| Exercise material |

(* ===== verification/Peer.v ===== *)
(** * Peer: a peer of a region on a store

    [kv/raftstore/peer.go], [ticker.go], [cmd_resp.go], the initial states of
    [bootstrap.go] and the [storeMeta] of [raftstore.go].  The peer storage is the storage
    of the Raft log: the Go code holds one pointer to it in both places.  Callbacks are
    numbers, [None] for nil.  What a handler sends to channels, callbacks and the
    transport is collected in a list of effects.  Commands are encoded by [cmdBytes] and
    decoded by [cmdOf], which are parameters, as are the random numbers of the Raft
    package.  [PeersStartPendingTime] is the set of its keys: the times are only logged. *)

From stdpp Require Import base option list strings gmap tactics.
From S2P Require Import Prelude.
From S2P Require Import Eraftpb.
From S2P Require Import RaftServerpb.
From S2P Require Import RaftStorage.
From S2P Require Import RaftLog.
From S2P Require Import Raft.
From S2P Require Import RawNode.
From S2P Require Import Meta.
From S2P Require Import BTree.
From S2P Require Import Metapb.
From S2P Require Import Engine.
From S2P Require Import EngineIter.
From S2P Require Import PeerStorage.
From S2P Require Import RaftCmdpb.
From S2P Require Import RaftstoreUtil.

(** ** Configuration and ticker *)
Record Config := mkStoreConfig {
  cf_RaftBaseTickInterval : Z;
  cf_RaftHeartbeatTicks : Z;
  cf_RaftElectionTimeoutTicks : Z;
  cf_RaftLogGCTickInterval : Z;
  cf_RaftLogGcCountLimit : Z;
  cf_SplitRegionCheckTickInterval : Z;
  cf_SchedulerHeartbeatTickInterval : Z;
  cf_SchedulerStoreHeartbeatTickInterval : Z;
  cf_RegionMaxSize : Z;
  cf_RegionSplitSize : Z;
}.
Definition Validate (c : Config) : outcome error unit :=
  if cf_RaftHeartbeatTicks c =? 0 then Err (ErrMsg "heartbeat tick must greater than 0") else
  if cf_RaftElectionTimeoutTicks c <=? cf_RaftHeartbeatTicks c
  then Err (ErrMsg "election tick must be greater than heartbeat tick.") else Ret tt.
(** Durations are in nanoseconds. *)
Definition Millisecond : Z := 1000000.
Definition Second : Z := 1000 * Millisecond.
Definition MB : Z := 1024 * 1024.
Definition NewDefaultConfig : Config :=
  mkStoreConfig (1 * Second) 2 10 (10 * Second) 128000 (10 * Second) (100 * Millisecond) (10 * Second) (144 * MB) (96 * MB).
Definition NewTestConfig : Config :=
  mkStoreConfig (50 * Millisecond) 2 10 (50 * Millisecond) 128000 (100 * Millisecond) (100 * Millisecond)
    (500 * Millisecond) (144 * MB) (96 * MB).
...
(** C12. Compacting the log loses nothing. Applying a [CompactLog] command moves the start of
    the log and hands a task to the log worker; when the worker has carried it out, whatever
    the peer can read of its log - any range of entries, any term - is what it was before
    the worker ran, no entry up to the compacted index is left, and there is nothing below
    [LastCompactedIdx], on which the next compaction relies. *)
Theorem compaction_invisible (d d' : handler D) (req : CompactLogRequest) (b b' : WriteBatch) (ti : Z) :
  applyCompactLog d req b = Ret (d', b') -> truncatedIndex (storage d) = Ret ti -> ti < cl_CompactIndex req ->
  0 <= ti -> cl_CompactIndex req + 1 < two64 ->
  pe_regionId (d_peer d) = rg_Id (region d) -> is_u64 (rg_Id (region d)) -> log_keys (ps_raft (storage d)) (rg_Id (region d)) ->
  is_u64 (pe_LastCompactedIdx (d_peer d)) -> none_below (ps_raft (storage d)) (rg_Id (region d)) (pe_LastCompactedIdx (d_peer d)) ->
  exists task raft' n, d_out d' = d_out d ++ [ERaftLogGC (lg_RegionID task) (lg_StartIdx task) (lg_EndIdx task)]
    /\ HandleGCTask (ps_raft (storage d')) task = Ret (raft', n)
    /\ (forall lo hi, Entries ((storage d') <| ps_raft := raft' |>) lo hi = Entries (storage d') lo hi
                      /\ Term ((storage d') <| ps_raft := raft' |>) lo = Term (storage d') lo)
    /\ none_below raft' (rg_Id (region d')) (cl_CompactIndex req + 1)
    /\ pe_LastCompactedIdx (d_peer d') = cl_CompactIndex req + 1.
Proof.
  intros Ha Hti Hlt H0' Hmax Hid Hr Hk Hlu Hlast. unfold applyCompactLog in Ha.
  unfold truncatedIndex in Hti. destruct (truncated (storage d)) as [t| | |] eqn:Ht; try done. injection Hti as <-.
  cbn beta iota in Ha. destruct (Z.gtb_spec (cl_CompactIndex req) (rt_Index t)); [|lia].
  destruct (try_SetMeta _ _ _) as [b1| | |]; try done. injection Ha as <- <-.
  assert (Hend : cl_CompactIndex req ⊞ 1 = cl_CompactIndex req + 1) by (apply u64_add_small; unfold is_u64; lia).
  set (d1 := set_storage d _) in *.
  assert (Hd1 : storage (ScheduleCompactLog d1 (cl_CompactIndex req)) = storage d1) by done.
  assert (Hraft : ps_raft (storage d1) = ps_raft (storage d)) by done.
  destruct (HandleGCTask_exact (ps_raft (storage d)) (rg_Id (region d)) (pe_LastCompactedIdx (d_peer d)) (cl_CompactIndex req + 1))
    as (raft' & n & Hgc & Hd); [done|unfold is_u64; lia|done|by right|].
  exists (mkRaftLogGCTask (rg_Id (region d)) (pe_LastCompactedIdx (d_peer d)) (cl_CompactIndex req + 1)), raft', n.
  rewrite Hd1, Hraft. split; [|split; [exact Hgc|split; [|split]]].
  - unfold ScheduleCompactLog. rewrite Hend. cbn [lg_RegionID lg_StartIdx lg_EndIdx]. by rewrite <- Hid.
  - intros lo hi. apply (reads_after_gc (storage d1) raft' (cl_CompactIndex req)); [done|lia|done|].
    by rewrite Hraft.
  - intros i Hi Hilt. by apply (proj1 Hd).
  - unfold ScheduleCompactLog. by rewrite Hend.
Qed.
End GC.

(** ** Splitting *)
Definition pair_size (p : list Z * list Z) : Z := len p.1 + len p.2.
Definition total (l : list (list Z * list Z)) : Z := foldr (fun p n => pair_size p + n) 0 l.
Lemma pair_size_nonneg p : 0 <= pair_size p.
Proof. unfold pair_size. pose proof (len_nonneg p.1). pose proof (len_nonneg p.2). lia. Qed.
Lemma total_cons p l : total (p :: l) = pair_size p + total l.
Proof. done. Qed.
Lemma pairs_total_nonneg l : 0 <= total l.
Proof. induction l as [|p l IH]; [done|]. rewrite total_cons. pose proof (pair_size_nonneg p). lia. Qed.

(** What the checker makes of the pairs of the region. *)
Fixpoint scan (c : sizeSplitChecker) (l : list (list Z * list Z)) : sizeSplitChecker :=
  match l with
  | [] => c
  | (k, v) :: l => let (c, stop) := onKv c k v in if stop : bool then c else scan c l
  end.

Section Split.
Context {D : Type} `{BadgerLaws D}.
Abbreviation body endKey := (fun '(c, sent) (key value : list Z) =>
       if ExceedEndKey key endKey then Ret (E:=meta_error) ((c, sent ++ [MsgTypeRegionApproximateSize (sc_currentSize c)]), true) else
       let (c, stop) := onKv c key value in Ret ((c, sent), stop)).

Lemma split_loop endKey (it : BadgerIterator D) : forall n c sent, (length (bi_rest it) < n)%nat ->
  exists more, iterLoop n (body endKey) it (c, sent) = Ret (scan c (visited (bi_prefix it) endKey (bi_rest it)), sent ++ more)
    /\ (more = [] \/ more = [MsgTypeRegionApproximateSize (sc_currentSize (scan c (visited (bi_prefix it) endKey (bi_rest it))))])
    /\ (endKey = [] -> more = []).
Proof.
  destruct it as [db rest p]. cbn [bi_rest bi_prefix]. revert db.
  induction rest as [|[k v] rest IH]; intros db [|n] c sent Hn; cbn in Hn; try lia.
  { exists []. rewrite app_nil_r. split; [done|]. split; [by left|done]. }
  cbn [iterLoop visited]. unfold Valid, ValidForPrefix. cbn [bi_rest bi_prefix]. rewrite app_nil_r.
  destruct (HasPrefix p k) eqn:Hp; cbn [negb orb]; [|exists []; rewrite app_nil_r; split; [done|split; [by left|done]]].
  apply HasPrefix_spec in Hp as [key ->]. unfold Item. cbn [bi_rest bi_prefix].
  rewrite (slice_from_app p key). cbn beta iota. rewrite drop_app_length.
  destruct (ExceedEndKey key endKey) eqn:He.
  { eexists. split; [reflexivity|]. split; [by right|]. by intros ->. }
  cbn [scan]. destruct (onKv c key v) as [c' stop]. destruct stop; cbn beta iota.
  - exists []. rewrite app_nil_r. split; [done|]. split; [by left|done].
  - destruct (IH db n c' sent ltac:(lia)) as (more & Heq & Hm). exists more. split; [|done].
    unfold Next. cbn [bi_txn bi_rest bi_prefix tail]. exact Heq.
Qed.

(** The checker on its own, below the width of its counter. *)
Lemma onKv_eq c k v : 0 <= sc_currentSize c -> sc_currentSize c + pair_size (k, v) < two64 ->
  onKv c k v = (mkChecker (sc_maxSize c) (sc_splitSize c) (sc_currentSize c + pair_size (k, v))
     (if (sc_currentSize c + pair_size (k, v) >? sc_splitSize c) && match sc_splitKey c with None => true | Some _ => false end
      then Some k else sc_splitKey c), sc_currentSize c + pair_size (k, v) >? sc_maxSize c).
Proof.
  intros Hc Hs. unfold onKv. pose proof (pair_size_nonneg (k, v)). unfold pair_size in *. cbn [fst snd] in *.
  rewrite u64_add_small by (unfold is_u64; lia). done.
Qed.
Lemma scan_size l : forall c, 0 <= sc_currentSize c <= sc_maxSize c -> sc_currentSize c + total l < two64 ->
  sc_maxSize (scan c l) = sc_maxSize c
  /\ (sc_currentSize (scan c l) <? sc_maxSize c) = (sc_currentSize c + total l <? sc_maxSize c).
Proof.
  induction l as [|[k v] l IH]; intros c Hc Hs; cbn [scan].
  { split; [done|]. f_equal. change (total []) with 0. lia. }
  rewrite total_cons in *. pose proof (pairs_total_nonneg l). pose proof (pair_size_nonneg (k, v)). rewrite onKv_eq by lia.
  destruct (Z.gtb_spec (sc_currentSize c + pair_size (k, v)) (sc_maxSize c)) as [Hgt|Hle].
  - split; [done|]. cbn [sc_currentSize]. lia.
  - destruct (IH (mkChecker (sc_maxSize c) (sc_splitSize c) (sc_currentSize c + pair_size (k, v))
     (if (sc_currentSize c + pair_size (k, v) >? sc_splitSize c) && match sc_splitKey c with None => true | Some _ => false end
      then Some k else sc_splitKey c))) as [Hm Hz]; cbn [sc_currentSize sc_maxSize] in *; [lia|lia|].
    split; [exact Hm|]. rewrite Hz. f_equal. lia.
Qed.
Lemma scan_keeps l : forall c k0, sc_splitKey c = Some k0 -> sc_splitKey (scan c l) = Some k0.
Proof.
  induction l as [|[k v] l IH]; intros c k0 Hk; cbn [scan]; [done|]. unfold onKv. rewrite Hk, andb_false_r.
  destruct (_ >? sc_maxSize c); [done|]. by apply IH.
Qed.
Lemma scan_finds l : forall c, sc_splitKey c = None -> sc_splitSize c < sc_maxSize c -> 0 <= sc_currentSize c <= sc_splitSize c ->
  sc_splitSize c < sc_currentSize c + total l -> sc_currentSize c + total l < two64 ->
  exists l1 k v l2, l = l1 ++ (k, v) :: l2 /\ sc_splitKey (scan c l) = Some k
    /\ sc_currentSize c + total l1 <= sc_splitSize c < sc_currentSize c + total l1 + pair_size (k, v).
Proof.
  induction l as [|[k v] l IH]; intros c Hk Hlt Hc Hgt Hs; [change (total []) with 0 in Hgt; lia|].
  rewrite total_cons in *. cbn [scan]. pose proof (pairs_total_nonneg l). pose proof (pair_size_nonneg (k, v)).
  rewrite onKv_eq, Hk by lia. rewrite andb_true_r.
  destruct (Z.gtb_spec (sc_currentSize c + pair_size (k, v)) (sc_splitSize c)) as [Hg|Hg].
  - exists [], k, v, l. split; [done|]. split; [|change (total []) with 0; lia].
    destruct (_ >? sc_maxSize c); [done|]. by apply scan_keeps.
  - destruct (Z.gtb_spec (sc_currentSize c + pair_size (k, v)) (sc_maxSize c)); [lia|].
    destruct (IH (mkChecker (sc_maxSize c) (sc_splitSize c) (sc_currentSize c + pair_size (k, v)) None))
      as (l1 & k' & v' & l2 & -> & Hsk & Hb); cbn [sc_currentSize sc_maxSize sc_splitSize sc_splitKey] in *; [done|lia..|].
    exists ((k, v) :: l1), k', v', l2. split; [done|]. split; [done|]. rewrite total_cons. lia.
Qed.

| Task to carry out |
Lines with the word "nothing" in them: report all of these from the listing above.

| Finished exercise |
(** C12. Compacting the log loses nothing. Applying a [CompactLog] command moves the start of
    the worker ran, no entry up to the compacted index is left, and there is nothing below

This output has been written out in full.